Saved data entries:
--- START ---
(** Idempotency: when an operation under a key has succeeded, issuing the
    identical operation again returns the same entry and changes nothing, for
    each of the four public operations. *)
Theorem replay_returns_same_entry o key s e s' :
  op_key o = Some key -> run_op o s = (Ok e, s') -> run_op o s' = (Ok e, s').
Proof.
  destruct o as [k n a|k n a neg|k n a|k eid dsc key' m u]; cbn [op_key run_op];
    intros Hkey Hrun.
  - by apply (guarded_append_replay k n true ET_TOPUP n _ false key s).
  - by apply (guarded_append_replay k n true ET_CHARGE (- n) _ neg key s).
  - by apply (guarded_append_replay k n false ET_ADJUSTMENT n _ false key s).
  - destruct (reverse_ok_inv _ _ _ _ _ _ _ _ _ Hrun) as (r & o & Hrev).
    rewrite (reverse_eq _ _ _ _ _ _ _ _ _ Hrev) in Hrun.
    destruct (reverse_body_ok _ _ _ _ _ _ _ _ _ _ _ Hrev Hrun)
      as (Hrows & [r' Hrev'] & Hcase).
    rewrite (reverse_eq _ _ _ _ _ _ _ _ _ Hrev').
    assert (le_id o = eid) as Hid
      by (destruct Hrev as (_ & Ho & _); by apply tbl_get_key in Ho).
    unfold reverse_body, bind, read, gets. rewrite Hid, Hrows. cbn.
    assert (le_idempotency_key e = key') as ->
      by (by destruct Hcase as [(_ & _ & ?)|[-> _]]).
    rewrite Hkey, py_eq_refl. done.
Qed.

Lemma replay_returns_same_entry_witness :
  exists e s', run_op (OpCredit 1 500 (witness_args "k")) witness_session = (Ok e, s')
    /\ run_op (OpCredit 1 500 (witness_args "k")) s' = (Ok e, s')
    /\ balance_of 1 s'.(s_db).(db_ledger) = 500.
Proof.
  eexists _, _. split; [vm_compute; reflexivity|]. split.
  - apply (replay_returns_same_entry _ "k" witness_session);
      vm_compute; reflexivity.
  - vm_compute. reflexivity.
Defined.

(** A ledger entry is reversed at most once, and the reversal is exact: a
    successful [reverse] appends the opposite amount (or finds the reversal it
    appended earlier under the same key), the reseller's ledger total moves by
    exactly that amount, and every later attempt on the entry is rejected with
    [LedgerEntryAlreadyReversedError] unless it repeats the stored key. *)
Theorem reverse_exactly_once k eid dsc key m u s x s' :
  reverse k eid dsc key m u s = (Ok x, s') ->
  (exists o, tbl_get eid s.(s_db).(db_ledger) = Some o /\
     o.(le_reseller_id) = k /\ o.(le_entry_type) <> ET_REVERSAL /\
     (s' = s \/
      (x.(le_amount_cents) = - o.(le_amount_cents) /\
       s'.(s_db).(db_ledger) = s.(s_db).(db_ledger) ++ [x] /\
       balance_of k s'.(s_db).(db_ledger)
         = balance_of k s.(s_db).(db_ledger) - o.(le_amount_cents)))) /\
  (forall dsc' key' m' u',
     reverse k eid dsc' key' m' u' s'
     = if match key' with
          | Some _ => x.(le_idempotency_key) == key'
          | None => false
          end
       then (Ok x, s')
       else (Raise (LedgerEntryAlreadyReversedError eid), s')).
Proof.
  intros Hrun. destruct (reverse_ok_inv _ _ _ _ _ _ _ _ _ Hrun) as (r & o & Hrev).
  rewrite (reverse_eq _ _ _ _ _ _ _ _ _ Hrev) in Hrun.
  destruct (reverse_body_ok _ _ _ _ _ _ _ _ _ _ _ Hrev Hrun)
    as (Hrows & [r' Hrev'] & Hcase).
  assert (le_id o = eid) as Hid
    by (destruct Hrev as (_ & Ho & _); by apply tbl_get_key in Ho).
  split.
  - exists o. pose proof Hrev as (Hr & Ho & Hk & Ht). do 3 (split; [done|]).
    destruct Hcase as [[-> _]|[-> ->]]; [by left|right].
    split; [done|]. split; [done|]. cbn [s_db post_entry db_ledger update].
    assert (rs_id r = k) as Hrk by (by apply tbl_get_key in Hr).
    rewrite balance_of_snoc. cbn. rewrite Hrk, Z.eqb_refl. lia.
  - intros. rewrite (reverse_eq _ _ _ _ _ _ _ _ _ Hrev').
    unfold reverse_body, bind, read, gets. rewrite Hid, Hrows. cbn.
    by destruct (match key' with Some _ => _ | None => _ end).
Qed.
Definition fund_by_preference (reg : registry) (reseller_id invoice_id : Z)
    (methods : list pay_method) (remaining_cents : Z) : Meth funding_result :=
  r <- the_reseller reseller_id ;;
  early <-
    (if r.(rs_charge_preference) == CP_PAYMENT_FIRST then
       first <- charge_methods reg reseller_id invoice_id methods remaining_cents ;;
       if first.(fr_funded) || first.(fr_pending_action) then ret (Some first)
       else
         apply_credit reseller_id invoice_id first.(fr_remaining_cents) ;;;
         ret None
     else apply_credit reseller_id invoice_id remaining_cents ;;; ret None) ;;
  match early with
  | Some first => ret first
  | None =>
      after_credit <- plain_result invoice_id ;;
      if after_credit.(fr_funded) then
        mark_paid_if_fully_allocated invoice_id ;;; ret after_credit
      else
        charge_methods reg reseller_id invoice_id methods
          after_credit.(fr_remaining_cents)
  end.

Definition lock_funding_rows (reseller_id invoice_id : Z) : Meth invoice :=
  ro <- read (fun d => tbl_get reseller_id d.(db_resellers)) ;;
  r <- unwrap ro (InvoiceError "Reseller not found") ;;
  io <- invoice_get_for_update invoice_id ;;
  i <- unwrap io (InvoiceError "Invoice not found") ;;
  throw_if (i.(in_reseller_id) != Some r.(rs_id)) (InvoiceError "Invoice not found") ;;;
  throw_if (i.(in_status) == IS_VOID)
    (InvoiceError "Invoice cannot be paid in its current state") ;;;
  ret i.

(** The newest pending payment, if the invoice waits for one. *)
Definition pending_payment (invoice_id : Z) (d : db) : option payment :=
  last (List.filter (fun p =>
    (p.(pm_invoice_id) =? invoice_id) && (p.(pm_status) == PS_PENDING))
    d.(db_payments)).

Definition pending_funding_result (i : invoice) : Meth (option funding_result) :=
  if i.(in_status) != IS_PENDING_ACTION then ret None
  else
    p <- read (pending_payment i.(in_id)) ;;
    match p with
    | None => ret None
    | Some p =>
        res <- funding_result_of i.(in_id) true None (Some p.(pm_id)) ;;
        ret (Some res)
    end.

(** [ResellerDAO.list_payment_methods(enabled_only=True)]: by tier, then id. *)
Fixpoint insert_by_tier (m : pay_method) (l : list pay_method) : list pay_method :=
  match l with
  | [] => [m]
  | x :: l' => if m.(mt_tier) <? x.(mt_tier) then m :: l else x :: insert_by_tier m l'
  end.
Definition list_payment_methods (reseller_id : Z) (d : db) : list pay_method :=
  fold_left (fun acc m => insert_by_tier m acc)
    (List.filter (fun m => (m.(mt_reseller_id) =? reseller_id) && m.(mt_enabled))
       d.(db_methods)) [].

Definition methods_for (reseller_id : Z) (selected : option Z)
  : Meth (list pay_method) :=
  methods <- read (list_payment_methods reseller_id) ;;
  match selected with
  | None => ret methods
  | Some k =>
      let chosen := List.filter (fun m => m.(mt_id) =? k) methods in
      throw_if (match chosen with [] => true | _ => false end)
        (PaymentMethodOwnershipError "Payment method not found") ;;;
      ret chosen
  end.

Definition fund_invoice (reg : registry) (reseller_id invoice_id : Z)
    (payment_method_id : option Z) : Meth funding_result :=
  i <- lock_funding_rows reseller_id invoice_id ;;
  initial <- plain_result invoice_id ;;
  if initial.(fr_funded) then
    mark_paid_if_fully_allocated invoice_id ;;; ret initial
  else
    pending <- pending_funding_result i ;;
    match pending with
    | Some res => ret res
    | None =>
        methods <- methods_for reseller_id payment_method_id ;;
        if match payment_method_id with Some _ => true | None => false end
           || (i.(in_purpose) == IP_CREDIT_TOPUP)
        then charge_methods reg reseller_id invoice_id methods
               initial.(fr_remaining_cents)
        else fund_by_preference reg reseller_id invoice_id methods
               initial.(fr_remaining_cents)
    end.

(** * Frames: what the callees leave alone *)

(** The rows settlement reads. *)
Definition same_money (i0 : list invoice) (p0 : list payment) (d : db) : Prop :=
  d.(db_invoices) = i0 /\ d.(db_payments) = p0.

Lemma append_locked_same_money i0 p0 r et n c neg :
  keeps_db (same_money i0 p0) (append_locked r et n c neg).
Proof. unfold append_locked. keeps_tac. Qed.
#[export] Hint Resolve append_locked_same_money : dcim.
(* ===== verification/Funding.v ===== *)
(** What funding an invoice guarantees: the orchestrator of Orchestrator.v
    never over-allocates an invoice, reports the exact figures, keeps the credit
    ledger sound, and spares the saved payment methods when wallet credit is
    preferred and covers the invoice. *)
From Stdlib Require Import ZArith Lia.
From stdpp Require Import base numbers list strings pretty.
From S2P Require Import Prelude Calendar Models Session Ledger Invoices Outbox.
From S2P Require Import Orchestrator.
#[local] Open Scope Z_scope.
#[local] Open Scope py_scope.

(** * The state of one invoice while it is being funded *)

(** Invoice [k] is for [a] cents, [x] of which succeeded payments cover. *)
Definition funding (k a x : Z) (s : session) : Prop :=
  tbl_wf s.(s_db).(db_payments) /\
  (exists i, tbl_get k s.(s_db).(db_invoices) = Some i /\ i.(in_amount_cents) = a) /\
  allocated_in k s.(s_db) = x.

Definition is_paid (k : Z) (s : session) : Prop :=
  exists i, tbl_get k s.(s_db).(db_invoices) = Some i /\ i.(in_status) = IS_PAID.

(** The figures of a result are the ones of the state it comes with. *)
Definition exact_figures (a x : Z) (res : funding_result) : Prop :=
  res.(fr_allocated_cents) = x /\ res.(fr_remaining_cents) = Z.max 0 (a - x) /\
  res.(fr_funded) = (x =? a).

(** At least [x] and never more than the total [a]. *)
Definition bounded (k a x : Z) (s : session) : Prop :=
  exists y, funding k a y s /\ x <= y <= a.

Definition settles (k a x : Z) (res : funding_result) (s : session) : Prop :=
  exists y, funding k a y s /\ x <= y <= a /\ exact_figures a y res /\
    (res.(fr_funded) = true -> is_paid k s).

Lemma funding_same k a x s s' :
  same_money s.(s_db).(db_invoices) s.(s_db).(db_payments) s'.(s_db) ->
  funding k a x s -> funding k a x s'.
Proof. intros [Hi Hp]. unfold funding, allocated_in. by rewrite Hi, Hp. Qed.

Lemma is_paid_same k s s' :
  same_money s.(s_db).(db_invoices) s.(s_db).(db_payments) s'.(s_db) ->
  is_paid k s -> is_paid k s'.
Proof. intros [Hi Hp]. unfold is_paid. by rewrite Hi. Qed.

Lemma wp_same_money {A} (m : Meth A) (Q : A -> session -> Prop)
    (R : exn -> session -> Prop) s :
  (forall i0 p0, keeps_db (same_money i0 p0) m) ->
  (forall r s', same_money s.(s_db).(db_invoices) s.(s_db).(db_payments) s'.(s_db) ->
     match r with Ok a => Q a s' | Raise e => R e s' end) ->
  wp m Q R s.
Proof.
  intros Hm HQ. eapply wp_keeps; [apply Hm|done| |].
  - intros a s' H. by apply (HQ (Ok a) s').
  - intros e s' H. by apply (HQ (Raise e) s').
Qed.
Definition request_invoice (q : provisioning_request) (d : db) : option invoice :=
  match q.(rq_invoice_id) with Some k => tbl_get k d.(db_invoices) | None => None end.
Definition request_service (q : provisioning_request) (d : db) : option service :=
  match q.(rq_service_id) with Some k => tbl_get k d.(db_services) | None => None end.

Definition conflict_status (q : provisioning_request) : exn :=
  IdempotencyConflictError
    ("Idempotent request is " +:+ request_status_value q.(rq_status)).
Definition conflict_hash : exn :=
  IdempotencyConflictError "Idempotency-Key was already used with a different request".

(** Answers the service and invoice of an earlier, finished request. *)
Definition lookup_idempotent_result (reseller_id : Z) (key : option string)
    (request_hash : string) : Meth (option (Z * Z)) :=
  match key with
  | None | Some EmptyString => ret None
  | Some key =>
      o <- get_provisioning_request reseller_id key ;;
      match o with
      | None => ret None
      | Some q =>
          throw_if (q.(rq_request_hash) != request_hash) conflict_hash ;;;
          invoice <- read (request_invoice q) ;;
          service <- read (request_service q) ;;
          match q.(rq_status), service, invoice with
          | RQ_SUCCEEDED, Some s, Some i => ret (Some (s.(sv_id), i.(in_id)))
          | RQ_INSUFFICIENT_CREDIT, _, Some i =>
              if i.(in_status) == IS_PAID then ret None
              else
                r <- the_reseller reseller_id ;;
                raise (DeployCreditRequiredError i.(in_amount_cents)
                         r.(rs_cached_balance_cents) i.(in_id) false None None)
          | _, _, _ => raise (conflict_status q)
          end
      end
  end.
--- END ---
__Problem__.
Would you copy out exactly the lines above that start at the one containing "Meth (list pay_method)" and end at the one containing "methods <- methods_for", inclusive?

__Task output__.
  : Meth (list pay_method) :=
  methods <- read (list_payment_methods reseller_id) ;;
  match selected with
  | None => ret methods
  | Some k =>
      let chosen := List.filter (fun m => m.(mt_id) =? k) methods in
      throw_if (match chosen with [] => true | _ => false end)
        (PaymentMethodOwnershipError "Payment method not found") ;;;
      ret chosen
  end.

Definition fund_invoice (reg : registry) (reseller_id invoice_id : Z)
    (payment_method_id : option Z) : Meth funding_result :=
  i <- lock_funding_rows reseller_id invoice_id ;;
  initial <- plain_result invoice_id ;;
  if initial.(fr_funded) then
    mark_paid_if_fully_allocated invoice_id ;;; ret initial
  else
    pending <- pending_funding_result i ;;
    match pending with
    | Some res => ret res
    | None =>
        methods <- methods_for reseller_id payment_method_id ;;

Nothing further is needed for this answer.